Work to complete: Beginning with the first line of the entries below, quote each line until you reach and include the line with "unfold s2. destruct".

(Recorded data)

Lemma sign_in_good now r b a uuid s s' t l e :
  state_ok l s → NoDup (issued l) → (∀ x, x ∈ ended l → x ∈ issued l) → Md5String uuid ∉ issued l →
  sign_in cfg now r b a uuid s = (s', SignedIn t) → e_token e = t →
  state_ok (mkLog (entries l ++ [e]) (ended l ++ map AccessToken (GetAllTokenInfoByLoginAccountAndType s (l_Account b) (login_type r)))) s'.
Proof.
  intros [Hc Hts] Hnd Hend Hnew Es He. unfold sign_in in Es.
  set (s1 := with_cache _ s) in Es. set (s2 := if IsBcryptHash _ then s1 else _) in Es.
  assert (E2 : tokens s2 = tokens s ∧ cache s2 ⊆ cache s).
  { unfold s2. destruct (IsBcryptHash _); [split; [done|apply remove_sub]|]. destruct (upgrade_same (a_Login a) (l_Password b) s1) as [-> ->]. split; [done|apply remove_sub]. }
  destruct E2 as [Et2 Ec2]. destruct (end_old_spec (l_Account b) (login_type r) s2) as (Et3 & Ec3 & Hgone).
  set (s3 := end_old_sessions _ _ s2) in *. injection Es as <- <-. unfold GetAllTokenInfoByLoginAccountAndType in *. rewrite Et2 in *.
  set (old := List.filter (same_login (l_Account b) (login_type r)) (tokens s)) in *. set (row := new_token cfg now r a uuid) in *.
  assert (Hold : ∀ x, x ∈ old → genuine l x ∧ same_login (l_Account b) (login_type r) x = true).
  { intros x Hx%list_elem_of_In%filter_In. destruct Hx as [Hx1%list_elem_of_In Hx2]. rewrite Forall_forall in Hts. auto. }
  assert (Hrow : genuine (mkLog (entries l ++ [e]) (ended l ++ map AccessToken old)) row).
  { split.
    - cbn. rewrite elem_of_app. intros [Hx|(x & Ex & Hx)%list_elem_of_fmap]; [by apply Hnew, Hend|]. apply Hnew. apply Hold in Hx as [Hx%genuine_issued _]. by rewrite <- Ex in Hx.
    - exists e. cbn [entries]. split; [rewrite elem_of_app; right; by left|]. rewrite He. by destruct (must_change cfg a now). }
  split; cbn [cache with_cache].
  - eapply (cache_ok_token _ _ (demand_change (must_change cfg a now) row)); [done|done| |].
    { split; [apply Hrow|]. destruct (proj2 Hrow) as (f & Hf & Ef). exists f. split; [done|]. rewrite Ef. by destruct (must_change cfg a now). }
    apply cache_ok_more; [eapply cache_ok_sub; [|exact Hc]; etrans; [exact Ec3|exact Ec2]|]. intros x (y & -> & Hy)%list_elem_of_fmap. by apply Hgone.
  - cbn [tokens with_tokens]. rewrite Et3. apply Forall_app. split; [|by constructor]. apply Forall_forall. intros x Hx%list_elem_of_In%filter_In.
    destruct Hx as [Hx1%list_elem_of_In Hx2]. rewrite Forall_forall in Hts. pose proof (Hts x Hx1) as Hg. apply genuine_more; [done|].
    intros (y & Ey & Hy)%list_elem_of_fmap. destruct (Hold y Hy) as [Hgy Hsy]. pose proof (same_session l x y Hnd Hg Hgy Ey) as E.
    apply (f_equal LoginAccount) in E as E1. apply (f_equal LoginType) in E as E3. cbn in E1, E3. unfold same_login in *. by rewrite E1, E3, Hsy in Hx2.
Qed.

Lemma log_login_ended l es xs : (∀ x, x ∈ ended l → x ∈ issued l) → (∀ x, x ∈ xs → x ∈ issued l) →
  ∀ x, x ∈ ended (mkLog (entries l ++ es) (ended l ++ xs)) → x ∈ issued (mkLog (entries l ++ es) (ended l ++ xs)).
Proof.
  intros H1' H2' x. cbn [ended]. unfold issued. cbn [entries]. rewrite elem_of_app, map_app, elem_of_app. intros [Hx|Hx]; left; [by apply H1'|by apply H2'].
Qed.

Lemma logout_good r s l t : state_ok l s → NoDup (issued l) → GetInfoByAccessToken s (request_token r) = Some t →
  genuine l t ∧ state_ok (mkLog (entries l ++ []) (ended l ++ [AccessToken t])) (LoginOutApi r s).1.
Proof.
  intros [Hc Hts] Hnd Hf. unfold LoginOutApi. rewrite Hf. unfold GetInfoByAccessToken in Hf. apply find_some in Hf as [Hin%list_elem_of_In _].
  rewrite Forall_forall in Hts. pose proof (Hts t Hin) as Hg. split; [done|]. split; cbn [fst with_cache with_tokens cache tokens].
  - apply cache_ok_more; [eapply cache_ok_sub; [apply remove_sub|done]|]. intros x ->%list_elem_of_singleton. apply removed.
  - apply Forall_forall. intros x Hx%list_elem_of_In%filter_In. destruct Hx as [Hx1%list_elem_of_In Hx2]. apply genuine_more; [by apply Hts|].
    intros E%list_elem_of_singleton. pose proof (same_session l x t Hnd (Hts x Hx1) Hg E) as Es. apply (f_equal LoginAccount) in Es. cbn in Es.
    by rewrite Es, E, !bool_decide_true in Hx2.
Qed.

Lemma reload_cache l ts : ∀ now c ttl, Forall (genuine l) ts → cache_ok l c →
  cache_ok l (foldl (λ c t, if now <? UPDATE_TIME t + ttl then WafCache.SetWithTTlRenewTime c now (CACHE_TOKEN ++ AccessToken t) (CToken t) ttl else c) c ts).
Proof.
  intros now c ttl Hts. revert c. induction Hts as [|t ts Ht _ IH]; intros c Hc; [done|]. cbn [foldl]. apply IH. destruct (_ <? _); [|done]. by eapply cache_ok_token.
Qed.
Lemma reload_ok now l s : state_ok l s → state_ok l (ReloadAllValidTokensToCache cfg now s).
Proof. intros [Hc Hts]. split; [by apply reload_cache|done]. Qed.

Response area:
Lemma sign_in_good now r b a uuid s s' t l e :
  state_ok l s → NoDup (issued l) → (∀ x, x ∈ ended l → x ∈ issued l) → Md5String uuid ∉ issued l →
  sign_in cfg now r b a uuid s = (s', SignedIn t) → e_token e = t →
  state_ok (mkLog (entries l ++ [e]) (ended l ++ map AccessToken (GetAllTokenInfoByLoginAccountAndType s (l_Account b) (login_type r)))) s'.
Proof.
  intros [Hc Hts] Hnd Hend Hnew Es He. unfold sign_in in Es.
  set (s1 := with_cache _ s) in Es. set (s2 := if IsBcryptHash _ then s1 else _) in Es.
  assert (E2 : tokens s2 = tokens s ∧ cache s2 ⊆ cache s).
  { unfold s2. destruct (IsBcryptHash _); [split; [done|apply remove_sub]|]. destruct (upgrade_same (a_Login a) (l_Password b) s1) as [-> ->]. split; [done|apply remove_sub]. }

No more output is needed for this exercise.